"There is a passion for perfection which you will rarely see fully developed; but you may note this fact, that in successful lives it is never wholly lacking"
About this Quote
Carman’s line flatters ambition, then quietly disciplines it. He starts by admitting what most self-help culture still struggles to concede: “a passion for perfection” is almost never “fully developed.” Perfectionism, in his framing, isn’t a finish line; it’s an asymptote. That phrasing matters. “Passion” suggests heat, appetite, even a little irrationality, while “perfection” evokes cold, geometric exactness. Putting them together turns the ideal into a kind of productive contradiction: you’re meant to want something you can’t actually possess.
The pivot is the real work: “but you may note this fact.” Carman shifts from lyrical impulse to observational authority, like a poet slipping into the tone of a moralist. He’s not praising flawlessness; he’s praising the refusal to settle. In “successful lives” the passion is “never wholly lacking” - a deliberately modest claim.
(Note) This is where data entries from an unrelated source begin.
(** * A shallow embedding of [pvr/installer.py] (dstufft/pvr)

    The installer locates the latest wheel of pip on a simple index page
    ([PipInstaller.find]), caches it under a hash of its URL
    ([PipInstaller.download]) and runs the environment's interpreter on it
    ([PipInstaller.install]).  Python text is modelled as [string] whose
    characters are the code points [0..255]; bytes as [list Z]. *)

From Stdlib Require Import ZArith Lia Ascii String List Bool.
From stdpp Require Import base gmap sets strings list.
Import ListNotations.
Open Scope Z_scope.

(* ------------------------------------------------------------------ *)
(** ** Python text helpers (str methods, posixpath, urllib.parse)     *)
(* ------------------------------------------------------------------ *)

Module Py.

Definition chars (s : string) : list ascii := list_ascii_of_string s.
Definition str (l : list ascii) : string := string_of_list_ascii l.

Definition code (c : ascii) : Z := Z.of_nat (nat_of_ascii c).

Definition is_digit (c : ascii) : bool := (48 <=? code c) && (code c <=? 57).
Definition is_lower (c : ascii) : bool := (97 <=? code c) && (code c <=? 122).
Definition is_upper (c : ascii) : bool := (65 <=? code c) && (code c <=? 90).
Definition is_alpha (c : ascii) : bool := is_lower c || is_upper c.

(** [str.isspace] restricted to code points below 256. *)
Definition is_space (c : ascii) : bool :=
  let n := code c in
  ((9 <=? n) && (n <=? 13)) || ((28 <=? n) && (n <=? 32)) || (n =? 133) || (n =? 160).

Definition lower_char (c : ascii) : ascii :=
  if is_upper c then ascii_of_nat (Z.to_nat (code c + 32)) else c.

Fixpoint lprefix (p s : list ascii) : bool :=
  match p, s with
  | [], _ => true
  | x :: p', y :: s' => Ascii.eqb x y && lprefix p' s'
  | _ :: _, [] => false
  end.

(** [s.startswith(p)] and [s.endswith(p)]. *)
Definition startswith (s p : string) : bool := lprefix (chars p) (chars s).
Definition endswith (s p : string) : bool := lprefix (rev (chars p)) (rev (chars s)).

(** [s.split(c)] for a one-character separator. *)
Fixpoint split_on (c : ascii) (s : list ascii) : list (list ascii) :=
  match s with
  | [] => [[]]
  | x :: r =>
      let parts := split_on c r in
      if Ascii.eqb x c then [] :: parts
      else match parts with
           | p :: ps => (x :: p) :: ps
           | [] => [[x]]
           end
  end.

Definition split (s : string) (c : ascii) : list string := map str (split_on c (chars s)).

(** [c in s] *)
Definition contains (s : string) (c : ascii) : bool := existsb (Ascii.eqb c) (chars s).

Fixpoint take_while (f : ascii -> bool) (l : list ascii) : list ascii :=
  match l with [] => [] | x :: r => if f x then x :: take_while f r else [] end.
Fixpoint drop_while (f : ascii -> bool) (l : list ascii) : list ascii :=
  match l with [] => [] | x :: r => if f x then drop_while f r else l end.

(** [s.strip()] *)
Definition strip (l : list ascii) : list ascii :=
  rev (drop_while is_space (rev (drop_while is_space l))).

Definition slash : ascii := "/"%char.

(** [posixpath.basename]: the text after the last ['/']. *)
Definition basename (p : string) : string :=
  str (rev (take_while (fun c => negb (Ascii.eqb c slash)) (rev (chars p)))).

(** [posixpath.dirname]: [head = p[:p.rfind('/')+1]], then trailing
    slashes are removed unless [head] is made of slashes only. *)
Definition dirname (p : string) : string :=
  let head := rev (drop_while (fun c => negb (Ascii.eqb c slash)) (rev (chars p))) in
  if forallb (Ascii.eqb slash) head then str head
  else str (rev (drop_while (Ascii.eqb slash) (rev head))).

(** [posixpath.join(a, b)] for one component. *)
Definition join2 (a b : string) : string :=
  if startswith b "/" then b
  else if String.eqb a "" || endswith a "/" then (a ++ b)%string
  else (a ++ "/" ++ b)%string.

(** [posixpath.join(a, b, c)] joins from the left. *)
Definition join3 (a b c : string) : string := join2 (join2 a b) c.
Not “success requires perfection,” but “success requires a residue of it,” a trace amount that keeps standards from collapsing into convenience.
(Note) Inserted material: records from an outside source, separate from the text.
Lemma layout_align m bs : forall a e p b,
  tiles m a bs e -> a mod 4 = 0 -> (p, b) ∈ layout a bs -> p mod 4 = 0.
Proof.
  induction bs as [|c bs IH]; simpl; intros a e p b Ht Ha H; [apply elem_of_nil in H; easy|].
  destruct Ht as (_ & _ & H4 & Ht). apply elem_of_cons in H as [H|H].
  - inversion H. subst. dlia.
  - eapply IH; [exact Ht|dlia|exact H].
Qed.

Lemma kmem_region m live p s : kmem_inv m live -> live !! p = Some s ->
  8 <= p /\ p mod 4 = 0 /\ 0 <= s /\ p + s <= 4294967292.
Proof.
  intros Hi Hp. destruct (kmem_live_block _ _ _ _ Hi Hp) as (bs & b & ((G0 & G1 & G2 & G3) & _ & Ht) & Hb & _ & <- & _).
  pose proof (layout_bounds _ _ _ _ _ _ Ht Hb). pose proof (layout_bsize _ _ _ _ _ _ Ht Hb).
  pose proof (layout_align _ _ _ _ _ _ Ht G1 Hb). repeat split; try lia; dlia.
Qed.

Lemma kmem_disjoint m live p s q t : kmem_inv m live -> live !! p = Some s ->
  live !! q = Some t -> p <> q -> p + s <= q \/ q + t <= p.
Proof.
  intros Hi Hp Hq Hne. destruct (kmem_live_block _ _ _ _ Hi Hp) as (bs & b & (_ & _ & Ht) & Hb & _ & <- & Hl).
  apply Hl, allocated_elem in Hq as (c & Hc & _ & <-).
  pose proof (layout_disjoint _ _ _ _ _ _ _ _ Ht Hb Hc Hne). lia.
Qed.

Definition kmem_arena (x : Z) : Prop := kernel_heap_start <= x < kernel_heap_end.

Lemma is_header_arena m bs x :
  tiles m kernel_heap_start bs kernel_heap_end -> is_header kernel_heap_start bs x -> kmem_arena x.
Proof.
  intros Ht [b Hb]. pose proof (layout_bounds _ _ _ _ _ _ Ht Hb).
  pose proof (layout_bsize _ _ _ _ _ _ Ht Hb). unfold kmem_arena. lia.
Qed.

Lemma kmem_live_arena m live x : kmem_inv m live -> in_live live x -> kmem_arena x.
Proof.
  intros Hi (p & s & Hp & Hx).
  destruct (kmem_live_block _ _ _ _ Hi Hp) as (bs & b & (_ & _ & Ht) & Hb & _ & <- & _).
  pose proof (layout_bounds _ _ _ _ _ _ Ht Hb). unfold kmem_arena. lia.
Qed.

(** A tiling depends on its header words only. *)
Lemma tiles_headers m m' bs : forall a e,
  tiles m a bs e -> (forall x, is_header a bs x -> ld m' x = ld m x) -> tiles m' a bs e.
Proof.
  induction bs as [|b bs IH]; simpl; intros a e Ht Hh; [exact Ht|].
  destruct Ht as (H1 & H2 & H3 & Ht). repeat split; auto.
  - rewrite Hh; [exact H1|]. exists b. simpl. apply elem_of_cons. auto.
  - apply IH; [exact Ht|]. intros x [d Hd]. apply Hh. exists d. simpl. apply elem_of_cons. auto.
Qed.

Lemma kmem_stable m m' live : kmem_inv m live ->
  agree_off (fun x => in_live live x \/ ~ kmem_arena x) m m' -> kmem_inv m' live.
Proof.
  intros (bs & (Hgeo & Hne & Ht) & Hl) Hag. exists bs.
  split; [|exact Hl]. split; [exact Hgeo|]. split; [exact Hne|].
  apply (tiles_headers m); [exact Ht|]. intros x Hx. apply Hag.
  intros [(p & s & Hp & Hr)|Hna]; [|apply Hna, (is_header_arena _ _ _ Ht Hx)].
  apply (header_not_payload _ _ _ _ _ Ht Hx).
  apply Hl, allocated_elem in Hp as (b & Hb & _ & <-). exists p, b. auto.
Qed.

(** The live allocations of the blocks after an allocation, and after a release. *)
Lemma alloc_live m bs (live : gmap Z Z) size p bs' : heap_inv m bs ->
  (forall p s, live !! p = Some s <-> (p, s) ∈ allocated kernel_heap_start bs) ->
  alloc_spec kernel_heap_start size bs = Some (p, bs') ->
  exists s, size <= s /\ live !! p = None /\
    forall q t, <[p := s]> live !! q = Some t <-> (q, t) ∈ allocated kernel_heap_start bs'.
Proof.
  intros (_ & _ & Ht) Hl E. destruct (alloc_spec_allocated _ _ _ _ _ E) as (s & Hs & Hall).
  destruct (alloc_spec_found _ _ _ _ _ E) as (b & Hb & Hbf & _).
  assert (Hfresh : live !! p = None).
  { apply eq_None_not_Some. intros [t Hp]. apply Hl, allocated_elem in Hp as (c & Hc & Hu & _).
    rewrite (layout_functional _ _ _ _ _ _ _ Ht Hb Hc) in Hbf. congruence. }
  exists s. split; [exact Hs|]. split; [exact Hfresh|]. intros q t. rewrite Hall, lookup_insert_Some, Hl.
  split; [|intros [[-> ->]|Hq]; [auto|]].
  - intros [[-> ->]|[_ Hq]]; auto.
  - right. split; [|exact Hq]. intros ->. apply Hl in Hq. congruence.
Qed.

Lemma release_live m bs (live : gmap Z Z) p bs1 : heap_inv m bs ->
  (forall p s, live !! p = Some s <-> (p, s) ∈ allocated kernel_heap_start bs) ->
  release kernel_heap_start p bs = Some bs1 ->
  forall q t, delete p live !! q = Some t <-> (q, t) ∈ allocated kernel_heap_start bs1.
Proof.
  intros (_ & _ & Ht) Hl Hr q t.
  rewrite (release_allocated _ _ _ _ _ _ q t Ht Hr), lookup_delete_Some, Hl. intuition congruence.
Qed.

Lemma kmem_malloc m live n : kmem_inv m live -> 0 <= n <= 4294967292 ->
  kmalloc m n = Ok (0, m) \/
  exists p s m', kmalloc m n = Ok (p, m') /\ n <= s /\ live !! p = None /\
    kmem_inv m' (<[p := s]> live) /\
    (forall x, in_live live x \/ ~ kmem_arena x -> ld m' x = ld m x).
Proof.
  intros (bs & Hinv & Hl) Hn.
  pose proof (kmalloc_first_fit_aux m bs n Hinv ltac:(lia)) as Hff.
  destruct (alloc_spec kernel_heap_start (ALIGN4 n) bs) as [[p bs']|] eqn:E; [right|left; exact Hff].
  destruct Hff as (m' & b & Ek & Hinv' & Hb & Hbf & Hfit & Hag).
  destruct (alloc_live m bs live _ _ _ Hinv Hl E) as (s & Hs & Hfresh & Hl').
  destruct Hinv as (_ & _ & Ht). exists p, s, m'. split; [exact Ek|]. split.
  { rewrite ALIGN4_spec in Hs by lia. destruct (Z.leb_spec n 4294967292); dlia. }
  split; [exact Hfresh|]. split; [exists bs'; split; [exact Hinv'|exact Hl']|].
  intros x Hx. apply Hag. pose proof (layout_bounds _ _ _ _ _ _ Ht Hb) as Hbb.
  destruct Hx as [(q & t & Hq & Hx)|Hx]; [|unfold block_words, kmem_arena in *; lia].
  apply Hl, allocated_elem in Hq as (c & Hc & Hu & <-).
  assert (p <> q) as Hne by (intros ->; rewrite (layout_functional _ _ _ _ _ _ _ Ht Hb Hc) in Hbf; congruence).
  unfold block_words. pose proof (layout_disjoint _ _ _ _ _ _ _ _ Ht Hb Hc Hne). lia.
Qed.

Lemma kmem_free m live p s : kmem_inv m live -> live !! p = Some s ->
  exists m', kfree m p = Ok m' /\ kmem_inv m' (delete p live) /\
    (forall x, in_live live x \/ ~ kmem_arena x -> ld m' x = ld m x).
Proof.
  intros Hi Hp. destruct (kmem_live_block _ _ _ _ Hi Hp) as (bs & b & Hinv & Hb & _ & _ & Hl).
  destruct (release_exists _ _ _ _ Hb) as [bs1 Hr].
  destruct (kfree_releases_aux m bs p bs1 Hinv Hr) as (m' & Ef & Hinv' & _ & Ha & Hag).
  pose proof (release_live m bs live p bs1 Hinv Hl Hr) as Hl1. destruct Hinv as (_ & _ & Ht).
  exists m'. split; [exact Ef|]. split.
  - exists (coalesce bs1). split; [exact Hinv'|]. intros q t. rewrite Ha. exact (Hl1 q t).
  - intros x Hx. apply Hag. intros Hh.
    destruct Hx as [(q & t & Hq & Hx)|Hx]; [|apply Hx, (is_header_arena _ _ _ Ht Hh)].
    apply (header_not_payload _ _ _ _ _ Ht Hh).
    apply Hl, allocated_elem in Hq as (c & Hc & _ & <-). exists q, c. auto.
Qed.

#[export] Instance kmem_allocator : KAllocator kmalloc kfree :=
  Build_KAllocator kmalloc kfree kmem_inv kmem_arena kmem_live_arena kmem_region kmem_disjoint kmem_stable kmem_malloc kmem_free.

(** ** Supply

    A free block of [64 * k] bytes serves [k] requests of at most 56: one takes its size,
    a header and what rounding adds, and freeing only makes free blocks larger. *)

Definition free_block (s : Z) (bs : list block) : Prop :=
  exists b, b ∈ bs /\ bused b = false /\ s <= bsize b.

Lemma free_block_cons s b bs : free_block s (b :: bs) <-> (bused b = false /\ s <= bsize b) \/ free_block s bs.
Proof.
  unfold free_block. split.
  - intros (c & Hc & H). apply elem_of_cons in Hc as [->|Hc]; eauto.
  - intros [H|(c & Hc & H)]; [exists b|exists c]; rewrite elem_of_cons; auto.
Qed.

Lemma alloc_spec_free s size bs : forall a, 0 <= size <= 56 -> 0 <= s -> free_block (s + 64) bs ->
  exists p bs', alloc_spec a size bs = Some (p, bs') /\ free_block s bs'.
Proof.
  induction bs as [|b bs IH]; intros a Hz Hs H; [destruct H as (c & Hc & _); apply elem_of_nil in Hc; easy|].
  apply free_block_cons in H. cbn [alloc_spec].
  destruct (negb (bused b) && (size <=? bsize b))%bool eqn:Hfit.
  - zbool. destruct (Z.leb_spec (size + 8) (bsize b)); eexists _, _; (split; [reflexivity|]);
      rewrite !free_block_cons; simpl; destruct H as [[_ H]|(c & Hc & H)];
      try (exfalso; lia); first [right; left; split; [reflexivity|lia]
        | right; right; exists c; split; [exact Hc|]; split; [apply H|lia]
        | right; exists c; split; [exact Hc|]; split; [apply H|lia]].
  - destruct H as [[Hf H]|H].
    + rewrite Hf in Hfit. simpl in Hfit. zbool. lia.
    + destruct (IH (a + 4 + bsize b) Hz Hs H) as (p & bs' & -> & Hb). eexists _, _. split; [reflexivity|].
      apply free_block_cons. auto.
Qed.

Lemma release_free s bs : forall a p bs1, release a p bs = Some bs1 -> free_block s bs -> free_block s bs1.
Proof.
  induction bs as [|b bs IH]; simpl; intros a p bs1 H Hf; [discriminate|].
  apply free_block_cons in Hf. destruct (p =? a + 4).
  - injection H as <-. apply free_block_cons. simpl. tauto.
  - destruct (release _ p bs) eqn:E; [|discriminate]. injection H as <-. apply free_block_cons.
    destruct Hf as [Hf|Hf]; [auto|]. right. eapply IH; eauto.
Qed.

Lemma merge_free s bs : forall b, 0 <= bsize b -> Forall (fun c => 0 <= bsize c) bs ->
  free_block s (b :: bs) -> free_block s (merge b bs).
Proof.
  induction bs as [|c bs IH]; simpl; intros b Hb Hbs H; [exact H|].
  apply Forall_cons in Hbs as [Hc Hbs]. rewrite !free_block_cons in H.
  destruct (negb (bused b) && negb (bused c))%bool eqn:E.
  - apply IH; [simpl; lia|exact Hbs|]. apply free_block_cons. simpl. intuition lia.
  - apply free_block_cons. destruct H as [H|H]; [auto|]. right. apply IH; [exact Hc|exact Hbs|].
    apply free_block_cons. exact H.
Qed.

Lemma tiles_sizes m bs : forall a e, tiles m a bs e -> Forall (fun c => 0 <= bsize c) bs.
Proof. induction bs as [|b bs IH]; simpl; intros a e H; constructor; [apply H|]. eapply IH, H. Qed.

Lemma release_sizes bs : forall a p bs1, release a p bs = Some bs1 ->
  Forall (fun c => 0 <= bsize c) bs -> Forall (fun c => 0 <= bsize c) bs1.
Proof.
  induction bs as [|b bs IH]; simpl; intros a p bs1 H Hs; [discriminate|]. apply Forall_cons in Hs as [Hb Hs].
  destruct (p =? a + 4); [injection H as <-; constructor; assumption|].
  destruct (release _ p bs) eqn:E; [|discriminate]. injection H as <-. constructor; eauto.
Qed.

Definition kmem_supply (k : nat) (m : mem) (live : gmap Z Z) : Prop :=
  exists bs, heap_inv m bs /\ (forall p s, live !! p = Some s <-> (p, s) ∈ allocated kernel_heap_start bs) /\
    free_block (64 * Z.of_nat k) bs.

Lemma kmem_supply_inv k m live : kmem_supply k m live -> kmem_inv m live.
Proof. intros (bs & H & Hl & _). exists bs. auto. Qed.

Lemma kmem_supply_malloc k m live n : kmem_supply (S k) m live -> 0 <= n <= 56 ->
  exists p s m', kmalloc m n = Ok (p, m') /\ live !! p = None /\ kmem_supply k m' (<[p := s]> live).
Proof.
  intros (bs & Hinv & Hl & Hf) Hn.
  pose proof (kmalloc_first_fit_aux m bs n Hinv ltac:(lia)) as Hff.
  assert (Hal : 0 <= ALIGN4 n <= 56) by (rewrite ALIGN4_spec by lia; destruct (Z.leb_spec n 4294967292); dlia).
  destruct (alloc_spec_free (64 * Z.of_nat k) (ALIGN4 n) bs kernel_heap_start Hal ltac:(lia)) as (p & bs' & E & Hf').
  { replace (64 * Z.of_nat k + 64) with (64 * Z.of_nat (S k)) by lia. exact Hf. }
  rewrite E in Hff. destruct Hff as (m' & b & Ek & Hinv' & _).
  destruct (alloc_live m bs live _ _ _ Hinv Hl E) as (s & _ & Hfresh & Hl').
  exists p, s, m'. split; [exact Ek|]. split; [exact Hfresh|]. exists bs'. auto.
Qed.

Lemma kmem_supply_free k m live p s : kmem_supply k m live -> live !! p = Some s ->
  exists m', kfree m p = Ok m' /\ kmem_supply k m' (delete p live).
Proof.
  intros (bs & Hinv & Hl & Hf) Hp. pose proof Hp as Hp'. apply Hl, allocated_elem in Hp' as (b & Hb & _ & _).
  destruct (release_exists _ _ _ _ Hb) as [bs1 Hr].
  destruct (kfree_releases_aux m bs p bs1 Hinv Hr) as (m' & Ef & Hinv' & _ & Ha & _).
  pose proof (release_live m bs live p bs1 Hinv Hl Hr) as Hl1. destruct Hinv as (_ & Hne & Ht).
  exists m'. split; [exact Ef|]. exists (coalesce bs1). split; [exact Hinv'|]. split.
  - intros q t. rewrite Ha. exact (Hl1 q t).
  - apply (release_free _ _ _ _ _ Hr) in Hf. pose proof (release_sizes _ _ _ _ Hr (tiles_sizes _ _ _ _ Ht)) as Hs.
    destruct bs1 as [|c bs1]; [exact Hf|]. apply Forall_cons in Hs as [Hc Hs]. apply merge_free; assumption.
Qed.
Contextually, this sits neatly in a late-19th/early-20th century Protestant-inflected ethic of self-cultivation: character as craft, life as workmanship. Yet Carman avoids the harshness of pure Victorian striving. The subtext is permission: you’re allowed to be unfinished. The demand is also clear: if you excise that inner editor entirely, you don’t get freedom; you get drift. The line works because it reframes perfectionism from pathology to compass - dangerous when total, indispensable when partial.
The pivot is the real work: “but you may note this fact.” Carman shifts from lyrical impulse to observational authority, like a poet slipping into the tone of a moralist. He’s not praising flawlessness; he’s praising the refusal to settle. In “successful lives” the passion is “never wholly lacking” - a deliberately modest claim. Not “success requires perfection,” but “success requires a residue of it,” a trace amount that keeps standards from collapsing into convenience.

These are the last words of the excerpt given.